Although the British government is not executing anyone for drug offenses, it has produced one of the most unrealistic and regressive pieces of legislation in its attempts to fight the War on Drugs: the Psychoactive Substances Bill. The bill – which is currently progressing smoothly through Parliament – makes it an offence to produce or supply “any substance intended for human consumption that is capable of producing a psychoactive effect”. Violators of this law may be sentenced up to 7 years’ imprisonment.
The UK’s Transform Drug Policy Foundation derided the bill for defining ‘psychoactive substances’ so broadly that “it potentially includes a wide range of plants, spices, herbal remedies, over-the-counter medicines, and household and industrial products”. The definition is so broad that lawmakers even included that the prohibition excludes “legitimate substances, such as food”. Politics.co.uk compiled a list of things that will technically become illegal under this new bill, including air fresheners, perfume, and flowers.
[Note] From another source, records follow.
(** X9: one id for both directions.  After an upgrade that was served,
    the id under which the registry holds the backend is the id the
    callbacks of its websocket report: a message callback notifies the
    actor under that id with the bytes received, and [Gate.Write] for that
    id hands the payload to [SendText] of that websocket and returns what
    it returns. *)
Theorem upgrade_then_traffic (N : Z) (r : Request) (w : World) (message data : list byte) :
  rwmutex (gate w) = unlocked ->
  N = 0 \/ clinetnum (gate w) < N ->
  handshake r = None ->
  run (upgrade_handler N r;; wsHandler_OnMessage (ws_handle r) message) w
  = Finished tt
      (emit (EvNotify (Source (gate w)) (uint32 (session (gate w) + 1)) (OnMessage message))
            (upgraded r w)) /\
  run (upgrade_handler N r;; Gate_Write (uint32 (session (gate w) + 1)) data) w
  = run (act (SendText (ws_handle r) data)) (after_rlock (upgraded r w)) /\
  exists w',
    run (upgrade_handler N r;; Gate_Write (uint32 (session (gate w) + 1)) data) w
    = Finished None w' /\
    ws_sent <$> wss w' !! ws_handle r = Some [data].
Proof.
  intros Hm Hroom He.
  pose proof (upgrade_served_run N r w Hm Hroom He) as Hrun.
  assert (Hid : sessions (gate (upgraded r w)) !! uint32 (session (gate w) + 1)
                = Some (WsB (ws_handle r))) by (simpl; apply lookup_insert_eq).
  assert (Hwr : writer (rwmutex (gate (upgraded r w))) = false)
    by (simpl; by rewrite Hm).
  split; [| split].
  - rewrite run_bind, Hrun. unfold wsHandler_OnMessage, ws_Notify. rewrite run_act.
    simpl wss. rewrite lookup_insert_eq. reflexivity.
  - rewrite run_bind, Hrun, (Gate_Write_run _ data _ Hwr), Hid. reflexivity.
  - rewrite run_bind, Hrun, (Gate_Write_run _ data _ Hwr), Hid.
    eexists. split.
    + simpl Backend_Write. unfold WebsocketBackend_Write. rewrite run_act.
      unfold SendText. simpl wss. rewrite lookup_insert_eq. reflexivity.
    + simpl. rewrite lookup_insert_eq. reflexivity.
Qed.

Lemma upgrade_then_traffic_witness :
  exists w',
    run (upgrade_handler 0 good_request;; Gate_Write 1 hello) (world ws_gate)
    = Finished None w' /\
    ws_sent <$> wss w' !! 4 = Some [hello].
Proof.
  apply (upgrade_then_traffic 0 good_request (world ws_gate) hello hello
           eq_refl (or_introl eq_refl) eq_refl).
Defined.

(** ** Filling a TCP Gate *)

Lemma sys_run_snoc (s : Sys) (ins : list Input) (i : Input) :
  sys_run s (ins ++ [i]) = sys_step (sys_run s ins) i.
Proof. unfold sys_run. by rewrite fold_left_app. Qed.

Lemma accepts_run (N : Z) (cs : list Z) (s : Sys) (k : Z) :
  listener s = Accepting N ->
  session (gate (world s)) = k ->
  clinetnum (gate (world s)) = k ->
  0 <= k ->
  k + Z.of_nat (length cs) <= N ->
  N < 4294967296 ->
  listener (sys_run s (connections cs)) = Accepting N /\
  session (gate (world (sys_run s (connections cs)))) = k + Z.of_nat (length cs) /\
  clinetnum (gate (world (sys_run s (connections cs)))) = k + Z.of_nat (length cs) /\
  (forall (i : nat) (c : Z), cs !! i = Some c ->
     sessions (gate (world (sys_run s (connections cs)))) !! (k + Z.of_nat i + 1)
     = Some (TcpB (newTcpBackend (k + Z.of_nat i + 1) c))) /\
  (forall id, id <= k \/ k + Z.of_nat (length cs) < id ->
     sessions (gate (world (sys_run s (connections cs)))) !! id
     = sessions (gate (world s)) !! id) /\
  conns (world (sys_run s (connections cs))) = conns (world s).
Proof.
  revert s k. induction cs as [| c cs IH]; intros s k Hl Hs Hc Hk Hle HN.
  - simpl. rewrite Z.add_0_r. repeat split; try assumption.
    intros i c Hi. destruct i; discriminate Hi.
  - simpl length in *. rewrite Nat2Z.inj_succ in *.
    change (sys_run s (connections (c :: cs)))
      with (sys_run (sys_step s (InAccept (AcceptConn c))) (connections cs)).
    assert (Hstep : sys_step s (InAccept (AcceptConn c))
                    = mkSys (admitted c (world s)) (Accepting N)).
    { unfold sys_step. rewrite Hl.
      rewrite (accept_iteration_admits N c (world s)) by (right; lia). reflexivity. }
    rewrite Hstep.
    assert (Hu1 : uint32 (k + 1) = k + 1) by (unfold uint32; apply Z.mod_small; lia).
    destruct (IH (mkSys (admitted c (world s)) (Accepting N)) (k + 1))
      as (H1 & H2 & H3 & H4 & H5 & H6);
      [ reflexivity | simpl; by rewrite Hs | simpl; by rewrite Hc | lia | lia | exact HN |].
    split; [exact H1 |]. split; [rewrite H2; lia |]. split; [rewrite H3; lia |].
    split; [| split].
    + intros i c' Hi. destruct i as [| i].
      * injection Hi as <-. simpl Z.of_nat. rewrite Z.add_0_r.
        rewrite H5 by (left; lia). simpl. rewrite Hs, Hu1. apply lookup_insert_eq.
      * simpl in Hi. specialize (H4 i c' Hi).
        replace (k + Z.of_nat (S i) + 1) with (k + 1 + Z.of_nat i + 1) by lia.
        exact H4.
    + intros id Hid. rewrite H5 by lia. simpl. rewrite Hs, Hu1.
      apply lookup_insert_ne. lia.
    + rewrite H6. reflexivity.
Qed.

(** X10: a TCP Gate fills up to its cap and then shuts.  On a Gate that
    listens with a cap [N] and has allocated and admitted nothing yet, the
    first [N] connections are admitted: they get the ids 1 to [N] in the
    order of their arrival, each registered with its own connection, and
    the count is [N].  The connection after them is closed, the registry
    stays as it is and the accept loop leaves. *)
Theorem tcp_fills_to_cap (N : Z) (cs : list Z) (c : Z) (s : Sys) :
  listener s = Accepting N ->
  session (gate (world s)) = 0 ->
  clinetnum (gate (world s)) = 0 ->
  Z.of_nat (length cs) = N ->
  0 < N < 4294967296 ->
  listener (sys_run s (connections cs)) = Accepting N /\
  clinetnum (gate (world (sys_run s (connections cs)))) = N /\
  (forall (i : nat) (c' : Z), cs !! i = Some c' ->
     sessions (gate (world (sys_run s (connections cs)))) !! (Z.of_nat i + 1)
     = Some (TcpB (newTcpBackend (Z.of_nat i + 1) c'))) /\
  (forall id, id <= 0 \/ N < id ->
     sessions (gate (world (sys_run s (connections cs)))) !! id
     = sessions (gate (world s)) !! id) /\
  listener (sys_run s (connections (cs ++ [c]))) = AcceptStopped /\
  gate (world (sys_run s (connections (cs ++ [c]))))
  = gate (world (sys_run s (connections cs))) /\
  closed <$> conns (world (sys_run s (connections (cs ++ [c])))) !! c
  = (fun _ => true) <$> conns (world s) !! c.
Proof.
  intros Hl Hs Hc Hlen HN.
  destruct (accepts_run N cs s 0 Hl Hs Hc ltac:(lia) ltac:(lia) ltac:(lia))
    as (H1 & H2 & H3 & H4 & H5 & H6).
  split; [exact H1 |]. split; [rewrite H3; lia |].
  split; [intros i c' Hi; exact (H4 i c' Hi) |].
  split; [intros id Hid; apply H5; lia |].
  replace (connections (cs ++ [c])) with (connections cs ++ [InAccept (AcceptConn c)])
    by (unfold connections; by rewrite map_app).
  rewrite sys_run_snoc. set (s' := sys_run s (connections cs)) in *.
  unfold sys_step. rewrite H1.
  rewrite (accept_iteration_refuses N c (world s')) by lia.
  cbn [listener world]. split; [reflexivity |].
  rewrite <- H6.
  destruct (conns (world s') !! c) as [x |] eqn:E; simpl.
  - split; [reflexivity |]. by rewrite lookup_insert_eq.
  - split; [reflexivity |]. by rewrite E.
Qed.

Lemma tcp_fills_to_cap_witness :
  listener (sys_run one_seat (connections [7])) = Accepting 1 /\
  sessions (gate (world (sys_run one_seat (connections [7])))) !! 1
  = Some (TcpB (newTcpBackend 1 7)) /\
  listener (sys_run one_seat (connections ([7] ++ [8]))) = AcceptStopped.
Proof.
  destruct (tcp_fills_to_cap 1 [7] 8 one_seat eq_refl eq_refl eq_refl eq_refl
              ltac:(split; reflexivity))
    as (H1 & _ & H3 & _ & H5 & _).
  split; [exact H1 |]. split; [exact (H3 0%nat 7 eq_refl) | exact H5].
Defined.

(** ** Counting the clients *)

Lemma preserves_bind {R S : Type} (I : World -> Prop) (p : Prog R) (g : R -> Prog S) :
  preserves I p -> (forall r, preserves I (g r)) -> preserves I (p ≫= g).
Proof.
  intros Hp Hg w Hw. rewrite run_bind. specialize (Hp w Hw).
  destruct (run p w) as [r w' | w']; [apply Hg |]; exact Hp.
Qed.

Lemma preserves_mret {R : Type} (I : World -> Prop) (r : R) :
  preserves I (mret r : Prog R).
Proof. intros w Hw. exact Hw. Qed.

Lemma counted_gate (B : Z) (w w' : World) :
  gate w' = gate w -> counted B w -> counted B w'.
Proof. unfold counted. intros ->. auto. Qed.

Lemma preserves_same_gate {R : Type} (B : Z) (p : Prog R) :
  acts_in same_gate p -> preserves (counted B) p.
Proof.
  intros Hp w Hw.
  assert (Hg : same_gate w (world_of (run p w))).
  { apply acts_in_run; [reflexivity | | exact Hp].
    unfold same_gate. intros w1 w2 w3 H1 H2. congruence. }
  exact (counted_gate B w _ Hg Hw).
Qed.

(** [kick] keeps the count in order: it takes one off exactly when it
    takes an entry out. *)
Lemma counted_kick (B id : Z) : preserves (counted B) (Gate_kick id).
Proof.
  intros w Hw. pose proof Hw as (Hm & Hs & Hc & Hcs & HB & Hids).
  rewrite (Gate_kick_run id w Hm).
  destruct (sessions (gate w) !! id) as [b |] eqn:E.
  - destruct (Backend_Close_run b (after_kick_lock id true w)) as (w' & -> & Hg & _).
    apply (counted_gate B (after_kick_lock id true w)); [exact Hg |].
    assert (Hsz : size (delete id (sessions (gate w))) = Nat.pred (size (sessions (gate w))))
      by (apply map_size_delete_Some; eauto).
    assert (Hpos : (0 < size (sessions (gate w)))%nat).
    { destruct (size (sessions (gate w))) eqn:E0; [| lia].
      apply map_size_empty_iff in E0. rewrite E0, lookup_empty in E. discriminate. }
    assert (Hu : uint32 (clinetnum (gate w) - 1) = clinetnum (gate w) - 1)
      by (unfold uint32; apply Z.mod_small; lia).
    unfold counted. simpl. rewrite Hu, Hsz.
    split; [exact Hm |]. split; [exact Hs |]. split; [lia |].
    split; [lia |]. split; [lia |].
    intros id' b'. rewrite lookup_delete. case_decide; [discriminate | apply Hids].
  - apply (counted_gate B w); [reflexivity | exact Hw].
Qed.

Lemma counted_Write (B id : Z) (data : list byte) :
  preserves (counted B) (Gate_Write id data).
Proof.
  intros w Hw. pose proof Hw as (Hm & _).
  assert (Hwr : writer (rwmutex (gate w)) = false) by (by rewrite Hm).
  rewrite (Gate_Write_run id data w Hwr).
  destruct (sessions (gate w) !! id) as [b |].
  - apply (preserves_same_gate B _ (same_gate_Backend_Write b data) (after_rlock w)).
    apply (counted_gate B w); [reflexivity | exact Hw].
  - apply (counted_gate B w); [reflexivity | exact Hw].
Qed.

Lemma counted_serve (B : Z) (fuel : nat) (t : TcpBackend) (head : list byte) :
  preserves (counted B) (TcpBackend_serve fuel t head).
Proof.
  revert head. induction fuel as [| fuel IH]; intros head; [apply preserves_mret |].
  rewrite serve_unfold.
  apply preserves_bind; [apply preserves_same_gate, same_gate_readFull |].
  intros [head' [e |]].
  { apply preserves_bind; [apply counted_kick | intros _; apply preserves_mret]. }
  destruct (BigEndian.Uint16 head') as [n |]; [| apply preserves_mret].
  apply preserves_bind; [apply preserves_same_gate, same_gate_readFull |].
  intros [data [e |]].
  { apply preserves_bind; [apply counted_kick | intros _; apply preserves_mret]. }
  apply preserves_bind; [| intros _; apply IH].
  apply preserves_same_gate, acts_in_act. intros w a w' H. injection H as <- <-.
  reflexivity.
Qed.

Lemma counted_ws_Notify (B h : Z) (e : ClientEvent) :
  preserves (counted B) (ws_Notify h e).
Proof.
  apply preserves_same_gate, acts_in_act. intros w a w' H.
  destruct (wss w !! h); [| discriminate]. injection H as <- <-. reflexivity.
Qed.

(** Admitting one more: the id is new, so the registry grows by one, as
    the count does. *)
Lemma counted_admit (B N : Z) (b : Backend) (w : World) :
  counted B w ->
  session (gate w) + 1 < 4294967296 ->
  cap_ok B N ->
  N = 0 \/ clinetnum (gate w) < N ->
  forall g',
    rwmutex g' = unlocked ->
    session g' = uint32 (session (gate w) + 1) ->
    clinetnum g' = uint32 (clinetnum (gate w) + 1) ->
    sessions g' = <[uint32 (session (gate w) + 1) := b]> (sessions (gate w)) ->
    forall w', gate w' = g' -> counted B w'.
Proof.
  intros (Hm & Hs & Hc & Hcs & HB & Hids) Hb Hcap Hroom g' Hm' Hs' Hc' Hss' w' Hg.
  assert (Hu : uint32 (session (gate w) + 1) = session (gate w) + 1)
    by (unfold uint32; apply Z.mod_small; lia).
  assert (Hfresh : sessions (gate w) !! (session (gate w) + 1) = None).
  { destruct (sessions (gate w) !! (session (gate w) + 1)) as [b0 |] eqn:E; [| reflexivity].
    apply Hids in E. lia. }
  assert (Hcn : 0 <= clinetnum (gate w)) by lia.
  assert (Huc : uint32 (clinetnum (gate w) + 1) = clinetnum (gate w) + 1)
    by (unfold uint32; apply Z.mod_small; lia).
  unfold counted. rewrite Hg, Hm', Hs', Hc', Hss', Hu, Huc.
  rewrite (map_size_insert_None _ _ _ Hfresh).
  split; [reflexivity |]. split; [lia |]. split; [lia |]. split; [lia |].
  split.
  - destruct Hcap as [[HN HNB] | HBig]; [| lia].
    destruct Hroom as [-> | Hlt]; [done | lia].
  - intros id b'. rewrite lookup_insert. case_decide as Hid.
    + intros _. lia.
    + intros E. apply Hids in E. lia.
Qed.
The United States has somehow managed to implement some of the best, as well as some of the worst, drug policies during 2015. While it has taken great strides – particularly regarding marijuana reform – the country continues to imprison thousands of people for drugs; around 1 in 10 Americans has been arrested for a drug offense. And it’s not getting much better. In fact, according to the Federal Bureau of Prisons, almost half of people imprisoned in October 2015 were indicted on drug offenses; this amounted to over 86,000 people in just one month. The United States continues to have the biggest prison population in the world, primarily due to the War on Drugs; despite having about 4.4 per cent of the world’s population, the U.S. houses around 22 per cent of the world’s prisoners.